Reverse Culture Shock
October 21st, 2016 by Arthi Chawla
Posted in Uncategorized|
Reverse Culture Shock: I’ve been home for 5 days. And I feel like I am getting back to normal, or whatever my new normal is. This is the 3rd time I have been Honduras, and I experienced reverse culture shock the first 2 times I went. This time, I expected to have more difficulty adjusting back to my life in the United States, since I was gone for a longer period of time. But, I haven’t. It actually has been much easier returning this time. I’ve been thinking about it all week, and I think there are a few reasons for this. One reason is because I know this won’t be the last time I go to Honduras. The last time I went, I was still in training, and the brigade I went on was through my training program. Once I left my program, I wasn’t sure how I would be able to continue to do this type of work.
This time, I went through INMED, and to a different location. I met a lot of people that taught me a lot, and people who will help me to return in the future. And I am very thankful for that. The other thing is I got through the honeymoon phase. For me, it was around the beginning of week 3 where I felt like the honeymoon phase was ending. At first, I was so excited to be there, and every bump in the road (both literal and figurative) was a fun new adventure. But at the beginning of week 3, I noticed the enthusiasm wearing off. The difficult things became difficult. But after a few days, it became normal. And by the end, I felt like I had finally adjusted to living there. Just in time to leave. The last 2 times, I was gone for only 2 weeks, not long enough for the honeymoon phase to end. With all of that being said, there have been a few things that have made me very confused:
- It is SO COLD. Today it was in the 50’s in Rochester, and I hid under a blanket all day and complained of how cold it was. This is certainly very different from Roatan. I remember my first night there. It must have been 80 degrees in my bedroom, and it was so hot I couldn’t sleep. And all I could think about was would I ever sleep for the next 4 weeks! Hint, it got cooler and I slept great.
- It is so quiet here, especially at night. I got used to the sounds of dogs barking, and the ocean crashing against the shore. Here, I live in a quiet, suburban neighborhood, and there certainly are not stray dogs wandering around, barking or jumping into the ocean.

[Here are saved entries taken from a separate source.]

(* ===== verification/Effect.v ===== *)
(** * Effect proposals: data and prepared candidates (ag-effect/src/lib.rs)

    The untrusted intents, the root-owned catalog, the broker's observations,
    the canonical effects and proposal bodies, and the four linked preparation
    records of a managed-pointer candidate with their identities.  Struct
    variants with many fields carry a record.  A [BTreeSet] is the list of its
    elements in order, a [BTreeMap<TargetId, _>] the list of its entries in
    order of the target's text. *)

From S2P Require Import Prelude Wire Fixture Digest Names Origin Capability Identity Paths.

Definition EFFECT_SCHEMA_V1 : string := "ag.effect/v1".
Definition EFFECT_CATALOG_SCHEMA_V1 : string := "ag.effect-catalog/v1".
Definition MANAGED_POINTER_PROMOTION_SCHEMA_V2 : string := "ag.managed-pointer-promotion/v2".
Definition MANAGED_POINTER_EXACT_BASIS_SCHEMA_V1 : string := "ag.managed-pointer.exact-basis/v1".
Definition MANAGED_POINTER_COMPLETE_INPUTS_SCHEMA_V1 : string := "ag.managed-pointer.complete-inputs/v1".
Definition MANAGED_POINTER_PREPARATION_STANDING_SCHEMA_V1 : string :=
  "ag.managed-pointer.preparation-standing-receipt/v1".
Definition MANAGED_POINTER_PREPARATION_EFFECTS_SCHEMA_V1 : string := "ag.managed-pointer.preparation-effects/v1".
Definition MANAGED_POINTER_CANDIDATE_PREPARATION_SCHEMA_V1 : string :=
  "ag.managed-pointer.candidate-preparation/v1".
Definition MANAGED_POINTER_PREPARED_CANDIDATE_SCHEMA_V1 : string := "ag.managed-pointer.prepared-candidate/v1".
Definition MANAGED_POINTER_CANDIDATE_RATIFICATION_SCHEMA_V1 : string :=
  "ag.managed-pointer.candidate-ratification/v1".
Definition MANAGED_POINTER_PROMOTION_REFUSAL_SCHEMA_V1 : string := "ag.managed-pointer.promotion-refusal/v1".
Definition HOST_MANDATE_SCHEMA_V1 : string := "ag.host-mandate/v1".
Definition RECONCILIATION_EVIDENCE_SCHEMA_V1 : string := "ag.reconciliation-evidence/v1".
Definition RECONCILIATION_RECORD_SCHEMA_V1 : string := "ag.reconciliation-record/v1".

(** ** Targets, actions, families *)

(** [struct TargetId(String)]. *)
Record TargetId : Type := mkTargetId { target_str : string }.
#[global] Instance TargetId_eq_dec : EqDecision TargetId.
Proof. solve_decision. Defined.
#[global] Instance TargetId_serialize : Serialize TargetId := fun t => VString (target_str t).
#[global] Instance TargetId_inj : SerializeInj TargetId.
Proof. intros [x] [y] Hv. apply string_equiv in Hv. simpl in Hv. by subst. Qed.

Inductive SystemdUnitActionV1 : Type := Start | Stop | Restart | Reload | Enable | Disable.
#[global] Instance SystemdUnitActionV1_eq_dec : EqDecision SystemdUnitActionV1.
Proof. solve_decision. Defined.
#[global] Instance SystemdUnitActionV1_serialize : Serialize SystemdUnitActionV1 := fun a =>
  VString match a with
          | Start => "start" | Stop => "stop" | Restart => "restart"
          | Reload => "reload" | Enable => "enable" | Disable => "disable"
          end.
#[global] Instance SystemdUnitActionV1_inj : SerializeInj SystemdUnitActionV1.
Proof. ser_unit_enum. Qed.

Inductive EffectFamilyV1 : Type := CodePromotion | FamilyManagedFile | FamilySystemd.
#[global] Instance EffectFamilyV1_eq_dec : EqDecision EffectFamilyV1.
Proof. solve_decision. Defined.
#[global] Instance EffectFamilyV1_serialize : Serialize EffectFamilyV1 := fun f =>
  VString match f with
          | CodePromotion => "code_promotion" | FamilyManagedFile => "managed_file"
          | FamilySystemd => "systemd"
          end.
#[global] Instance EffectFamilyV1_inj : SerializeInj EffectFamilyV1.
Proof. ser_unit_enum. Qed.

#[global] Instance GitObjectFormatV1_serialize : Serialize GitObjectFormatV1 := fun f =>
  VString match f with Sha1 => "sha1" | Sha256 => "sha256" end.
#[global] Instance GitObjectFormatV1_inj : SerializeInj GitObjectFormatV1.
Proof. ser_unit_enum. Qed.

(** ** The proposal lifecycle's states and events *)

Inductive ProposalStateV1 : Type :=
  | Received
  | Ready (proposal : Digest)
  | Refused (refusal : Digest)
  | Indeterminate (envelope : Digest)
  | AuthorizationBurned (proposal authorization : Digest) (family : EffectFamilyV1)
  | Preparing (proposal attempt : Digest)
  | Executing (proposal attempt : Digest) (preparation_checkpoint : option Digest)
  | Succeeded (receipt : Digest)
  | Failed (receipt : Digest)
  | ReconciliationRequired (envelope : Digest)
  | Reconciled (receipt : Digest).
#[global] Instance ProposalStateV1_eq_dec : EqDecision ProposalStateV1.
Proof. solve_decision. Defined.

Inductive ProposalEventV1 : Type :=
  | Compiled (proposal : Digest)
  | EvRefused (refusal : Digest)
  | EvIndeterminate (envelope : Digest)
  | BurnAuthorization (proposal authorization : Digest) (family : EffectFamilyV1)
  | BeginPreparation (attempt : Digest)
  | CommitMayProceed (checkpoint : Digest)
  | PreparationFailed (receipt : Digest)
  | PreparationAbandoned (receipt : Digest)
  | PreparationIndeterminate (envelope : Digest)
  | BeginExecution (attempt : Digest)
  | ExecutionAbandoned (receipt : Digest)
  | ExecutionSucceeded (receipt : Digest)
  | ExecutionFailed (receipt : Digest)
  | ExecutionIndeterminate (envelope : Digest)
  | EvReconciled (receipt : Digest).
#[global] Instance ProposalEventV1_eq_dec : EqDecision ProposalEventV1.
Proof. solve_decision. Defined.

(** [enum EffectError]; [InvalidTransition] carries the state and the event
    whose debug texts the source formats. *)
Inductive EffectError : Type :=
  | InvalidTargetId (value : string)
  | UnknownSchema (schema : string)
  | UnknownCatalogSchema (schema : string)
  | MalformedIntent
  | ArtifactNotAdmitted (artifact : Digest)
  | UnknownTarget (target : TargetId)
  | MissingObservation (target : TargetId)
  | TargetKindMismatch (target : TargetId)
  | TargetIdentityMismatch (target : TargetId)
  | PromotionTargetDirty (target : TargetId)
  | PromotionReferenceCheckedOut (target : TargetId)
  | PromotionBaseMismatch (target : TargetId)
  | MissingPreparedCandidate (target : TargetId)
  | InvalidPreparedCandidate
  | PreparedCandidateBindingMismatch
  | CandidateRatificationMismatch
  | InvalidPromotionDefinition (target : TargetId)
  | PromotionExpiryOverflow
  | UnsafeTarget (target : TargetId)
  | ActionNotAllowed (target : TargetId)
  | InvalidGitObject (value : string)
  | Canonical (message : string)
  | CanonicalDigestMismatch
  | MandateNotApplicable
  | InvalidHostMandate
  | MandateDigestMismatch
  | PromotionRequiresSeparateAuthority
  | InvalidTransition (state : ProposalStateV1) (event : ProposalEventV1).
#[global] Instance EffectError_eq_dec : EqDecision EffectError.
Proof. solve_decision. Defined.

(** [EffectError::is_semantic_compilation_refusal]. *)
Definition is_semantic_compilation_refusal (e : EffectError) : bool :=
  match e with
  | InvalidTargetId _ | UnknownSchema _ | MalformedIntent | ArtifactNotAdmitted _ | UnknownTarget _
  | TargetKindMismatch _ | TargetIdentityMismatch _ | PromotionTargetDirty _
  | PromotionReferenceCheckedOut _ | PromotionBaseMismatch _ | InvalidPreparedCandidate
  | PreparedCandidateBindingMismatch | UnsafeTarget _ | ActionNotAllowed _ | InvalidGitObject _ => true
  | _ => false
  end.

(** [TargetId::parse]. *)
Definition TargetId_parse (value : string) : res EffectError TargetId :=
  let valid := (value != EmptyString) && (String.length value <=? 128)
               && str_all (fun c => is_ascii_alphanumeric c || one_of "._-" c) value in
  reject_if (negb valid) (InvalidTargetId value) ;?
  Ok (mkTargetId value).

(** [validate_git_object]. *)
Definition validate_git_object (value : string) (f : GitObjectFormatV1) : res EffectError unit :=
  reject_if (negb (is_git_object value f)) (InvalidGitObject value).

(** [digest_serializable]. *)
Definition digest_serializable `{Deps} `{Serialize T} (x : T) : res EffectError Digest :=
  let? b := map_err Canonical (to_vec (to_value x)) in
  Ok (hash_bytes b).

(** ** Intents *)

Inductive EffectIntentV1 : Type :=
  | IntentManagedPointerPromotion (target : TargetId) (artifact : Digest)
  | IntentManagedFilePut (target : TargetId) (content : Digest)
  | IntentManagedFileDelete (target : TargetId)
  | IntentSystemdUnit (target : TargetId) (action : SystemdUnitActionV1)
  | IntentSystemdManagerReload (target : TargetId).
#[global] Instance EffectIntentV1_serialize : Serialize EffectIntentV1 := fun e =>
  VObject match e with
  | IntentManagedPointerPromotion t a =>
      [("kind", VString "managed_pointer_promotion"); ("target", to_value t); ("artifact", to_value a)]
  | IntentManagedFilePut t c =>
      [("kind", VString "managed_file_put"); ("target", to_value t); ("content", to_value c)]
  | IntentManagedFileDelete t => [("kind", VString "managed_file_delete"); ("target", to_value t)]
  | IntentSystemdUnit t a =>
      [("kind", VString "systemd_unit"); ("target", to_value t); ("action", to_value a)]
  | IntentSystemdManagerReload t => [("kind", VString "systemd_manager_reload"); ("target", to_value t)]
  end.

(** [EffectIntentV1::target] and [::family]. *)
Definition intent_target (e : EffectIntentV1) : TargetId :=
  match e with
  | IntentManagedPointerPromotion t _ | IntentManagedFilePut t _ | IntentManagedFileDelete t
  | IntentSystemdUnit t _ | IntentSystemdManagerReload t => t
  end.
Definition intent_family (e : EffectIntentV1) : EffectFamilyV1 :=
  match e with
  | IntentManagedPointerPromotion _ _ => CodePromotion
  | IntentManagedFilePut _ _ | IntentManagedFileDelete _ => FamilyManagedFile
  | IntentSystemdUnit _ _ | IntentSystemdManagerReload _ => FamilySystemd
  end.

Record ProposalIntentV1 : Type := mkIntent {
  in_schema : string;
  in_intent_id : string;
  in_authority_domain : AuthorityDomainId;
  in_epoch : EpochId;
  in_proposer : PrincipalChainV1;
  in_judgment : Digest;
  in_admitted_artifacts : list Digest;
  in_effects : list EffectIntentV1
}.
#[global] Instance ProposalIntentV1_serialize : Serialize ProposalIntentV1 := fun i =>
  VObject [("schema", to_value (in_schema i)); ("intent_id", to_value (in_intent_id i));
           ("authority_domain", to_value (in_authority_domain i)); ("epoch", to_value (in_epoch i));
           ("proposer", to_value (in_proposer i)); ("judgment", to_value (in_judgment i));
           ("admitted_artifacts", to_value (in_admitted_artifacts i)); ("effects", to_value (in_effects i))].

(** The artifact an effect needs in custody. *)
Definition required_artifact (e : EffectIntentV1) : option Digest :=
  match e with
  | IntentManagedPointerPromotion _ artifact => Some artifact
  | IntentManagedFilePut _ content => Some content
  | IntentManagedFileDelete _ | IntentSystemdUnit _ _ | IntentSystemdManagerReload _ => None
  end.

Fixpoint validate_artifacts (admitted : list Digest) (l : list EffectIntentV1) : res EffectError unit :=
  match l with
  | [] => Ok tt
  | e :: l' =>
      match required_artifact e with
      | Some required =>
          reject_if (negb (bool_decide (required ∈ admitted))) (ArtifactNotAdmitted required) ;?
          validate_artifacts admitted l'
      | None => validate_artifacts admitted l'
      end
  end.

(** [ProposalIntentV1::validate_shape]. *)
Definition validate_shape (i : ProposalIntentV1) : res EffectError unit :=
  reject_if (in_schema i != EFFECT_SCHEMA_V1) (UnknownSchema (in_schema i)) ;?
  reject_if ((in_intent_id i == EmptyString) || (length (in_effects i) =? 0)) MalformedIntent ;?
  validate_artifacts (in_admitted_artifacts i) (in_effects i).

(** The local struct [JudgmentSubject]. *)
Record JudgmentSubject : Type := mkSubject {
  js_schema : string;
  js_authority_domain : AuthorityDomainId;
  js_epoch : EpochId;
  js_proposer : PrincipalChainV1;
  js_admitted_artifacts : list Digest;
  js_effects : list EffectIntentV1
}.
#[global] Instance JudgmentSubject_serialize : Serialize JudgmentSubject := fun s =>
  VObject [("schema", to_value (js_schema s)); ("authority_domain", to_value (js_authority_domain s));
           ("epoch", to_value (js_epoch s)); ("proposer", to_value (js_proposer s));
           ("admitted_artifacts", to_value (js_admitted_artifacts s)); ("effects", to_value (js_effects s))].

Definition judgment_subject (i : ProposalIntentV1) : JudgmentSubject :=
  mkSubject EFFECT_SCHEMA_V1 (in_authority_domain i) (in_epoch i) (in_proposer i)
    (in_admitted_artifacts i) (in_effects i).

(** [ProposalIntentV1::judgment_subject_digest]. *)
Definition judgment_subject_digest `{Deps} (i : ProposalIntentV1) : res EffectError Digest :=
  digest_serializable (judgment_subject i).

(** ** The catalog and the broker's observations *)

(** The fields of [TargetDefinitionV1::ManagedPointer]. *)
Record ManagedPointerDefinition : Type := mkPointerDefinition {
  pd_allowed_root : string;
  pd_repository : string;
  pd_reference : string;
  pd_repository_identity : Digest;
  pd_uid : Z;
  pd_gid : Z;
  pd_staging_root : string;
  pd_promotion_ttl_ms : Z;
  pd_helper_executable : Digest;
  pd_helper_launch_profile : Digest
}.

Inductive TargetDefinitionV1 : Type :=
  | DefManagedPointer (d : ManagedPointerDefinition)
  | DefManagedFile (path : string) (mode uid gid : Z)
  | DefSystemdUnit (unit : string) (allowed_actions : list SystemdUnitActionV1)
  | DefSystemdManager.

Record EffectCatalogV1 : Type := mkCatalog {
  ct_schema : string;
  ct_identity : Digest;
  ct_targets : list (string * TargetDefinitionV1)
}.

- The nights are so bright. There were not a lot of lighting where I lived, and it got really dark. Here, there are so many streetlights, and houses have lights on all night.
- The water tastes so good. Although, I also think Rochester has the best tasting tap water in the USA.
- The days are longer, and I can get so much more done in the day. That is certainly a statement I never thought I would say about Rochester, NY. There, since it is close to the equator, the amount of daylight is consistent year round. The sun would rise around 5am, and set around 5:30pm. Since it would get so dark after sunset, I would not go far from home.
- The cars here are so nice, shiny, new and comfortable! Most of the cars there are fairly old, uncomfortable, but they used them until they would not run at all.
- There are lines on the road. I mean, traffic lines that divide the roads.
- The roads are so nice and smooth. I was driving down a road with my dad the other day, and he made a comment about how bad the road was and it was filled with potholes. I thought, man this is a great road! It was certainly similar to the roads I was on.
- The autumn leaves are beautiful! And everything is pumpkin flavored!
- I really miss baleadas.
I think experiences like this have more of an impact on the traveler, rather than the native people. I like to think that I made a huge impact, and that I saved someone’s life. In reality, I probably did not make a huge impact. And I am not being pessimistic or depressing. I am being realistic, about how much one person can do in 4 weeks. Ms. Peggy has been there for 17 years, and I am so impressed with how much she has achieved. But, just because I didn’t have a huge impact on the people there, doesn’t mean they didn’t have a large impact on me. I think it is important to understand that there is more to the world than besides what is outside your front step. And it is important to realize that difficulty and poverty in the United States, yes while terrible, is much better than poverty elsewhere.
But what is lacking in material wealth, is often made up for in the sense of community. People, for the most part, were very friendly, and neighborly. Since I didn’t have a working phone, I used to simply walk over and knock on my neighbors door if I needed something. One of my neighbors, who wasn’t affiliated with the clinic, brought over a delicious snack one day, just because. He is also the same neighbor that cut open a coconut for me with this machete. I had many people say hello to be while I was walking back and forth from the clinic. Obviously, not everyone is polite. But overall, it was more friendly than being here.
The point is, I won’t ever be the same person I was before I left. And I am thankful for that.